Candolleomyces candolleanus (formerly known as Psathyrella candolleana), commonly known as the common brittlestem, is a species of fungus in the family Psathyrellaceae. The color is tannish when young, fading to white. It is found in lawns in North America.

== Description ==
The cap is tan when young, fading to whitish, and growing to 2–8 cm in diameter; they are initially conical, later becoming rounded and finally with upturned margins in maturity. The cap margin is irregular and radially asymmetrical—a defining characteristic of this species. It can retain veil fragments on the edge and center. The white stalk is 4-10 cm tall and 3–7 mm wide. The spore print is purple-brown, while spores are smooth and elliptical, measuring 6.5–8 by 4–5 μm.

=== Similar species ===
One similar species is Psathyrella gracilis. Some species may have darker caps when young, drying to match that of C. candolleanus.

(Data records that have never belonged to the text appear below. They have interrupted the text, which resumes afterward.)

Lemma sum_insert (f : ProtocolCount → nat) k p (g : path → ProtocolCount) l : NoDup l → k ∈ l →
  (sum_list_with (λ c, f (<[k := p]> g c)) l + f (g k) = sum_list_with (λ c, f (g c)) l + f p)%nat.
Proof. apply (sum_insert_at (λ _, f)). Qed.

Lemma sum_insert_same (f : ProtocolCount → nat) k p (g : path → ProtocolCount) l :
  f p = f (g k) → sum_list_with (λ c, f (<[k := p]> g c)) l = sum_list_with (λ c, f (g c)) l.
Proof. intros H. apply sum_ext. intros c _. by apply insert_same. Qed.

Lemma sum_delete {A} (f : A → nat) n l x : l !! n = Some x → (f x + sum_list_with f (delete n l) = sum_list_with f l)%nat.
Proof. intros H. rewrite (delete_Permutation l n x H) at 2. done. Qed.

(** Sums over what children sent. *)
Lemma sum_by_child k n (cc : list (path * Z)) (g : path → nat) :
  (∀ x, x ∈ cc → ∃ i, (i < n)%nat ∧ x.1 = i :: k) →
  sum_list_with (λ x, g x.1) cc = sum_list_with (λ i, sum_list_with (from (i :: k)) cc * g (i :: k))%nat (seq 0 n).
Proof.
  induction cc as [|x cc IH]; intros H.
  - cbn. induction (seq 0 n); cbn; auto.
  - cbn. rewrite IH by (intros y Hy; apply H; by right). destruct (H x ltac:(by left)) as (i & Hi & Hx).
    assert (∀ l, NoDup l → sum_list_with (λ j, (from (j :: k) x + sum_list_with (from (j :: k)) cc) * g (j :: k))%nat l
      = ((if decide (i ∈ l) then g x.1 else 0) + sum_list_with (λ j, sum_list_with (from (j :: k)) cc * g (j :: k))%nat l)%nat) as Hs.
    { induction 1 as [|j l Hj Hl IHl]; [done|]. cbn. rewrite IHl. unfold from at 1. rewrite Hx.
      destruct (decide (i :: k = j :: k)) as [[= ->]|Hne]; [rewrite (decide_False (P := j ∈ l)), decide_True by (done || by left); lia|].
      destruct (decide (i ∈ l)), (decide (i ∈ j :: l)) as [Hm|Hm]; [lia| | |lia].
      - exfalso. apply Hm. by right.
      - apply elem_of_cons in Hm as [->|?]; [by destruct Hne|done]. }
    rewrite Hs by apply NoDup_seq. rewrite decide_True; [done|]. apply elem_of_seq. lia.
Qed.

Lemma sum_all_one (f : nat → nat) l : (∀ i, i ∈ l → f i <= 1)%nat → sum_list_with f l = length l → ∀ i, i ∈ l → f i = 1%nat.
Proof.
  assert (∀ l, (∀ i, i ∈ l → f i <= 1)%nat → (sum_list_with f l <= length l)%nat) as Hle.
  { induction l0 as [|x l0 IH]; intros H; [done|]. cbn. pose proof (H x ltac:(by left)).
    pose proof (IH ltac:(intros; apply H; by right)). lia. }
  induction l as [|x l IH]; intros H Hs; [by intros i ?%elem_of_nil|]. cbn in Hs. pose proof (H x ltac:(by left)).
  assert (∀ i, i ∈ l → f i <= 1)%nat as H' by (intros; apply H; by right). pose proof (Hle l H').
  intros i [->|Hi]%elem_of_cons; [lia|]. apply IH; [done|lia|done].
Qed.

Lemma tail_ne (c : path) : c ≠ [] → tail c ≠ c.
Proof. destruct c as [|i c]; [done|]. cbn. intros _ H. apply (f_equal length) in H. cbn in H. lia. Qed.

Lemma tail_node c : c ∈ nodes → tail c ∈ nodes.
Proof. destruct c as [|i c]; [done|]. apply parent_node. Qed.

Lemma inner_node c : c ∈ nodes → c ≠ [] → children (tail c) ≠ 0%nat.
Proof. destruct c as [|i c]; [done|]. cbn. intros H%child_node _. lia. Qed.

(** *** Every step keeps the invariant *)
Lemma sent_moved s s' : ok s → sent s' ≡ₚ sent s → (∀ k, procs s' k = procs s k) → ok s'.
Proof.
  intros Hok He Hp. assert (∀ f, sum_list_with f (sent s') = sum_list_with f (sent s)) as Hs by (intros f; by rewrite He).
  split.
  - intros e Hin. apply (ok_sent _ Hok). by rewrite <-He.
  - intros c. unfold preps. rewrite Hs, !Hp. apply (ok_preps _ Hok).
  - intros c. unfold counts. rewrite Hs, !Hp. apply (ok_counts _ Hok).
  - pose proof (ok_ups _ Hok) as H. unfold ups in *. rewrite Hs, Hp.
    rewrite (sum_ext (λ k, length (NodeIsUpChan (procs s' k))) (λ k, length (NodeIsUpChan (procs s k)))) by (intros; by rewrite Hp).
    rewrite (sum_ext (λ k, Nat.b2n (asked (procs s' k))) (λ k, Nat.b2n (asked (procs s k)))) by (intros; by rewrite Hp). exact H.
  - intros k. rewrite Hp. apply (ok_node _ Hok).
Qed.

Lemma held_receive (f : path * Z → nat) k src v p :
  sum_list_with f (held (receive k src (CountUp v) p)) = (sum_list_with f (held p) + f (src, v))%nat.
Proof.
  cbn [receive]. unfold held. destruct (decide _); cbn [waiting CountChan set_chans].
  - rewrite concat_app, !sum_list_with_app. cbn. rewrite app_nil_r, sum_list_with_app. cbn. lia.
  - rewrite !sum_list_with_app. cbn. lia.
Qed.

Lemma elem_held_receive x k src v p :
  x ∈ held (receive k src (CountUp v) p) ↔ x ∈ held p ∨ x = (src, v).
Proof.
  cbn [receive]. unfold held. destruct (decide _); cbn [waiting CountChan set_chans].
  - rewrite concat_app. cbn. rewrite app_nil_r, !elem_of_app, list_elem_of_singleton. tauto.
  - rewrite !elem_of_app, list_elem_of_singleton. tauto.
Qed.

Lemma node_receive k src m p : good_msg (src, k, m) → node_ok k p → running p = true → node_ok k (receive k src m p).
Proof.
  intros Hg [H1 H2 H3 H4 H5 H6 H7 H8] Hr. destruct m as [t| |v]; cbn [good_msg] in Hg.
  - destruct Hg as (Hk & Hne & _). split; try assumption; [done|]. intros ->. done.
  - destruct Hg as (Hk%tail_node & Hne & ->). split; try assumption. done.
  - destruct Hg as (Hsrc & Hne & -> & ->). pose proof (tail_node _ Hsrc). pose proof (inner_node _ Hsrc Hne) as Hc.
    destruct (H6 Hc) as [Hw Hb]. split; [done|..|].
    1-2: by (cbn [receive]; destruct (decide _)).
    + intros Hk. cbn [receive]. by destruct (H4 Hk) as (? & ? & ?); destruct (decide _).
    + done.
    + intros _. cbn [receive]. destruct (decide _) as [E|E]; cbn [waiting CountChan set_chans].
      * split; [cbn; lia|]. apply Forall_app. by split; [|constructor].
      * rewrite length_app in E |- *. cbn in *. split; [lia|done].
    + intros c v [Hin|[= -> ->]]%elem_held_receive; [by apply H7|done].
    + by cbn [receive]; destruct (decide _).
Qed.

Lemma deliver_ok s n src dst m : ok s → net s !! n = Some (src, dst, m) → running (procs s dst) = true →
  ok {| procs := <[dst := receive dst src m (procs s dst)]> (procs s); net := delete n (net s); lost := lost s |}.
Proof.
  intros Hok Hn Hr. pose proof (ok_sent _ Hok (src, dst, m)) as Hg.
  assert (good_msg (src, dst, m)) as Hm by (apply Hg, elem_of_app; left; by eapply list_elem_of_lookup_2). clear Hg.
  set (s' := {| procs := _ |}).
  assert (∀ f, sum_list_with f (sent s) = f (src, dst, m) + sum_list_with f (sent s'))%nat as Hs.
  { intros f. unfold sent. cbn [s' net lost]. rewrite !sum_list_with_app, <-(sum_delete f n (net s) _ Hn). lia. }
  assert (∀ k, asked (procs s' k) = asked (procs s k) ∧ counted (procs s' k) = counted (procs s k) ∧ Replies (procs s' k) = Replies (procs s k)) as Hsame.
  { intros k. cbn [s' procs]. split_and!; apply insert_same; destruct m; try done; cbn [receive]; by destruct (decide _). }
  split.
  - intros e He. apply (ok_sent _ Hok). revert He. unfold sent. cbn [s' net lost]. rewrite !elem_of_app. intros [He|He]; [left|by right].
    by apply list_elem_of_delete_inv in He.
  - intros c Hc Hne. destruct (Hsame c) as (Ha & _), (Hsame (tail c)) as (Ha' & _). rewrite Ha', <-(ok_preps _ Hok c Hc Hne). unfold preps. rewrite Ha, (Hs (is_prep c)).
    cbn [s' procs]. destruct (decide (dst = c)) as [<-|Hd].
    + rewrite fn_lookup_insert. destruct m; cbn [receive set_chans PrepareCountChan is_prep];
        [rewrite length_app, decide_True by done; cbn; lia|lia|by destruct (decide (length _ = _)); cbn; lia].
    + rewrite fn_lookup_insert_ne by done. destruct m; cbn [is_prep]; rewrite ?decide_False by done; lia.
  - intros c Hc Hne. destruct (Hsame c) as (_ & Hb & _), (Hsame (tail c)) as (_ & Hb' & _). rewrite Hb, <-(ok_counts _ Hok c Hc Hne). unfold counts. rewrite Hb', (Hs (is_count c)).
    cbn [s' procs]. destruct m as [t| |v]; [by rewrite (insert_same held) by done|by rewrite (insert_same held) by done|]. cbn [is_count].
    destruct (decide (dst = tail c)) as [->|Hd].
    + rewrite fn_lookup_insert, held_receive. unfold from at 2. cbn [fst]. lia.
    + rewrite fn_lookup_insert_ne by done. destruct (decide (src = c)) as [->|]; [|lia]. by destruct Hm as (_ & _ & -> & _).
  - pose proof (ok_ups _ Hok) as Hu.
    rewrite (sum_ext (λ k, Nat.b2n (asked (procs s' k))) (λ k, Nat.b2n (asked (procs s k)))) by (intros k _; by rewrite (proj1 (Hsame k))).
    rewrite <-Hu. unfold ups. rewrite (proj2 (proj2 (Hsame []))), (Hs is_up). cbn [s' procs]. f_equal. f_equal.
    destruct m as [t| |v]; [by rewrite (sum_insert_same (λ p, length (NodeIsUpChan p)))| |].
    + pose proof (sum_insert (λ p, length (NodeIsUpChan p)) dst (receive dst src NodeIsUp (procs s dst)) (procs s) nodes (positions_NoDup _ _)) as H.
      cbn [receive set_chans NodeIsUpChan] in H. rewrite length_app in H. cbn [length] in H. cbn [is_up receive]. cbn [good_msg] in Hm.
      destruct Hm as (Hk%tail_node & _ & ->). specialize (H Hk). lia.
    + rewrite (sum_insert_same (λ p, length (NodeIsUpChan p))); [done|]. cbn [receive]. by destruct (decide _).
  - intros k. cbn [s' procs]. destruct (decide (dst = k)) as [<-|Hd]; [rewrite fn_lookup_insert|rewrite fn_lookup_insert_ne by done; apply Hok].
    apply node_receive; [done|apply Hok|done].
Qed.

Lemma sum_sent_set f s k r : sum_list_with f (sent (set_proc s k r)) = (sum_list_with f (sent s) + sum_list_with f r.2)%nat.
Proof. unfold sent. cbn [set_proc net lost]. rewrite !sum_list_with_app. lia. Qed.

Lemma elem_sent_set e s k r : e ∈ sent (set_proc s k r) → e ∈ sent s ∨ e ∈ r.2.
Proof. unfold sent. cbn [set_proc net lost]. rewrite !elem_of_app. tauto. Qed.

(** The messages to the children: one for each. *)
Lemma asks_once k t c n : sum_list_with (is_prep c) ((λ i, (k, i :: k, PrepareCount t)) <$> seq 0 n) =
  if decide (tail c = k ∧ c ≠ [] ∧ (hd 0%nat c < n)%nat) then 1%nat else 0%nat.
Proof.
  induction n as [|n IH]; [cbn; rewrite decide_False; [done|lia]|]. rewrite seq_S, fmap_app, sum_list_with_app, IH. cbn.
  destruct c as [|i c]; cbn; [rewrite !decide_False by naive_solver; done|].
  destruct (decide (n :: k = i :: c)) as [[= <- <-]|Hne].
  - rewrite decide_False, decide_True by (try split_and!; done || lia). done.
  - destruct (decide (c = k ∧ _ ∧ (i < n)%nat)) as [(-> & _ & Hi)|Hn]; [rewrite decide_True by (split_and!; done || lia); done|].
    rewrite decide_False; [done|]. intros (-> & Hc & Hi). destruct (decide (i = n)) as [->|]; [done|]. apply Hn. split_and!; [done..|lia].
Qed.

Lemma asks_none (g : envelope → nat) k t l :
  (∀ i, g (k, i :: k, PrepareCount t) = 0%nat) → sum_list_with g ((λ i, (k, i :: k, PrepareCount t)) <$> l) = 0%nat.
Proof. intros H. induction l as [|i l IH]; [done|]. cbn. by rewrite H, IH. Qed.

Lemma prepare_facts s k t q : ok s → PrepareCountChan (procs s k) = t :: q →
  k ∈ nodes ∧ k ≠ [] ∧ q = [] ∧ asked (procs s k) = false ∧ counted (procs s k) = false ∧ asked (procs s (tail k)) = true ∧
  sum_list_with (is_prep k) (sent s) = 0%nat.
Proof.
  intros Hok E. pose proof (ok_node _ Hok k) as [H1 H2 _ H4 _ _ _ _].
  assert (k ≠ []) as Hne by (intros Hk; destruct (H4 Hk) as [E' _]; congruence).
  assert (k ∈ nodes) as Hk. { destruct (decide (k ∈ nodes)) as [|Hn]; [done|]. destruct (H1 Hn) as [E' _]. congruence. }
  pose proof (ok_preps _ Hok k Hk Hne) as Hp. unfold preps in Hp. rewrite E in Hp. cbn in Hp.
  destruct (asked (procs s k)) eqn:Ea, (asked (procs s (tail k))) eqn:Eb; cbn in Hp; try lia.
  split_and!; [done|done|destruct q; [done|cbn in Hp; lia]|done| |done|lia].
  destruct (counted (procs s k)) eqn:Ec; [|done]. specialize (H2 eq_refl). congruence.
Qed.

Also similar are C. tuberculatus, Britzelmayria multipedata, and members of Coprinopsis and Psathyrella.

== Etymology ==
The specific epithet candolleanus honors Swiss botanist Augustin Pyramus de Candolle.

== Distribution ==
It is commonly found growing in small groups around stumps and tree roots on lawns and pastures in North America and Europe. In 2014, it was reported from Iraq.

== Edibility ==
While it is edible and may have a good flavor, it is not recommended due to its thin flesh, alleged poor culinary value and consistency, as well as difficulty in identification.